* **Assigned task**: From the records below, please return each line that holds the word "AssetSaved".

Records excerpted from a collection

(** C7 as stated fails.  With the network down, two fetches of one URL ask
    the network twice and leave no file.  And the two image tasks of one
    page whose [src] attributes resolve to one URL both find the directory
    empty and both ask for the URL, before either download is written. *)
Lemma fetchAsset_twice_counterexample :
  (let r1 := fetchAssetAlone Sites.network_down [] Sites.picture in
   let r2 := fetchAssetAlone Sites.network_down (directory_after r1) Sites.picture in
   requests (effects_of r1 ++ effects_of r2) = 2 /\ directory_after r2 = [])
  /\ snd (@downloadImages reference_platform Sites.home_base
            (fun _ => Some "PNG") []
            ["/a.png"; "https://uxuitereshkin.notion.site/a.png"] [])
     = [HttpGet "https://uxuitereshkin.notion.site/a.png";
        HttpGet "https://uxuitereshkin.notion.site/a.png";
        AssetSaved "aHR0cHM6Ly91eHVpdGVyZXNo.bin";
        AssetSaved "aHR0cHM6Ly91eHVpdGVyZXNo.bin"]
  /\ requests
       (snd (@downloadImages reference_platform Sites.home_base
               (fun _ => Some "PNG") []
               ["/a.png"; "https://uxuitereshkin.notion.site/a.png"] []))
     = 2.
Proof. repeat split; reflexivity. Qed.

(** The image block of a page with one image source is the fetch of that
    asset on its own. *)
Lemma downloadImages_single `{Platform} (urlObj : URL)
    (get : string -> option string) (assets : files) (src : string)
    (nodes : list node) :
  downloadImages urlObj get assets [src] nodes
  = match URL_new_base src urlObj with
    | None => (assets, nodes, [ImageFailed src])
    | Some x =>
        let abs := URL_toString x in
        match fetchAssetAlone get assets abs with
        | (assets', log, true) =>
            (assets', rewriteSrc src (assetFilename abs) nodes, log)
        | (assets', log, false) => (assets', nodes, (log ++ [ImageFailed src])%list)
        end
    end.
Proof.
  unfold downloadImages, fetchAssetAlone, fetchAsset. simpl.
  destruct (URL_new_base src urlObj) as [x|]; [|reflexivity].
  cbv zeta.
  destruct (file_exists assets (assetFilename (URL_toString x))); [reflexivity|].
  simpl. now destruct (get (URL_toString x)).
Qed.

(* ================================================================== *)
(** ** Facts about the queue, the map and the trace *)

Lemma includes_true (l : list string) (x : string) :
  includes l x = true <-> In x l.
Proof.
  unfold includes. rewrite existsb_exists. split.
  - intros (y & Hy & E). apply String.eqb_eq in E. now subst.
  - intros Hx. exists x. split; [exact Hx | apply String.eqb_refl].
Qed.

Lemma includes_false (l : list string) (x : string) :
  includes l x = false <-> ~ In x l.
Proof.
  rewrite <- includes_true. destruct (includes l x); split; intuition congruence.
Qed.

Lemma Map_has_set (m : Visited) (k k0 : string) (v : PageMeta) :
  Map_has (Map_set m k v) k0 = String.eqb k k0 || Map_has m k0.
Proof.
  unfold Map_has. induction m as [|[k' v'] m IH]; simpl.
  - now destruct (String.eqb k k0).
  - destruct (String.eqb k' k) eqn:E; simpl.
    + apply String.eqb_eq in E as ->. now destruct (String.eqb k k0).
    + destruct (String.eqb k' k0) eqn:E0.
      * now rewrite orb_true_r.
      * exact IH.
Qed.

Lemma Map_size_set_new (m : Visited) (k : string) (v : PageMeta) :
  Map_has m k = false -> Map_size (Map_set m k v) = S (Map_size m).
Proof.
  unfold Map_has, Map_size. induction m as [|[k' v'] m IH]; simpl; [reflexivity|].
  destruct (String.eqb k' k) eqn:E; [discriminate|].
  intros Hm. simpl. now rewrite IH.
Qed.

Lemma silent_app (a b : list effect) : silent a -> silent b -> silent (a ++ b).
Proof. unfold silent. rewrite forallb_app. intros -> ->. reflexivity. Qed.

Lemma count_visits_app (u : string) (a b : list effect) :
  count_visits u (a ++ b) = count_visits u a + count_visits u b.
Proof. unfold count_visits. now rewrite filter_app, length_app. Qed.

Lemma silent_count (u : string) (es : list effect) :
  silent es -> count_visits u es = 0.
Proof.
  unfold silent, count_visits. induction es as [|e es IH]; simpl; [reflexivity|].
  intros Hs. apply andb_true_iff in Hs as [He Hs].
  destruct e; simpl in *; try discriminate; now apply IH.
Qed.

Section RewriterFacts.
Context `{Platform}.
Variable host : string.
Variable urlObj : URL.
Variable visited : Visited.

(** An anchor leaves the queue alone or appends its target, which is then
    neither visited nor queued. *)
Lemma rewriteAnchor_queue (queue : list string) (attrs : attributes) (text : string) :
  snd (rewriteAnchor host urlObj visited queue attrs text) = queue
  \/ exists nh,
       snd (rewriteAnchor host urlObj visited queue attrs text) = (queue ++ [nh])%list
       /\ anchorTarget host urlObj attrs = Some nh
       /\ Map_has visited nh = false
       /\ ~ In nh queue.
Proof.
  unfold rewriteAnchor, anchorTry, anchorTarget.
  destruct (getAttribute attrs "href") as [[|c href]|]; try (now left).
  destruct (URL_new_base (String c href) urlObj) as [x|]; [|now left].
  destruct (inScope host (URL_toString x)) as [[|]|]; try (now left).
  simpl.
  destruct (Map_has visited (normalizeUrl (URL_toString x))) eqn:Hv; simpl;
    [now left|].
  destruct (includes queue (normalizeUrl (URL_toString x))) eqn:Hq; simpl;
    [now left|].
  right. exists (normalizeUrl (URL_toString x)).
  repeat split; [exact Hv | now apply includes_false].
Qed.

Lemma rewriteLinks_queue (nodes : list node) :
  forall queue,
    let queue' := snd (rewriteLinks host urlObj visited nodes queue) in
    (NoDup queue -> NoDup queue')
    /\ (forall v, In v queue' ->
          In v queue
          \/ (In v (linkTargets host urlObj nodes) /\ Map_has visited v = false))
    /\ (forall v, In v queue -> In v queue').
Proof.
  induction nodes as [|n nodes IH]; intros queue; cbv zeta.
  - simpl. repeat split; auto.
  - destruct n as [html | attrs text | attrs]; simpl.
    + specialize (IH queue). cbv zeta in IH.
      destruct (rewriteLinks host urlObj visited nodes queue) as [rest' q']. exact IH.
    + pose proof (rewriteAnchor_queue queue attrs text) as Ha.
      destruct (rewriteAnchor host urlObj visited queue attrs text) as [attrs' q1].
      simpl in Ha. specialize (IH q1). cbv zeta in IH.
      destruct (rewriteLinks host urlObj visited nodes q1) as [rest' q2].
      simpl in *. destruct IH as (IHnd & IHin & IHmono).
      destruct Ha as [-> | (nh & -> & Ht & Hv & Hq)].
      * repeat split; auto.
        intros v Hv. destruct (IHin v Hv) as [Hq | [Hl Hm]]; [now left | right].
        split; [|exact Hm].
        destruct (anchorTarget host urlObj attrs); [now right | exact Hl].
      * rewrite Ht. repeat split.
        -- intros Hnd. apply IHnd. apply NoDup_app; repeat split; auto.
           ++ constructor; [intros [] | constructor].
           ++ intros a Ha [<- | []]. contradiction.
        -- intros v Hin. destruct (IHin v Hin) as [Hq' | [Hl Hm]].
           ++ apply in_app_or in Hq' as [Hq' | [<- | []]]; [now left | right].
              split; [now left | exact Hv].
           ++ right. split; [now right | exact Hm].
        -- intros v Hin. apply IHmono. apply in_or_app. now left.
    + specialize (IH queue). cbv zeta in IH.
      destruct (rewriteLinks host urlObj visited nodes queue) as [rest' q']. exact IH.
Qed.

* **Solution to this problem**:
        AssetSaved "aHR0cHM6Ly91eHVpdGVyZXNo.bin";
        AssetSaved "aHR0cHM6Ly91eHVpdGVyZXNo.bin"]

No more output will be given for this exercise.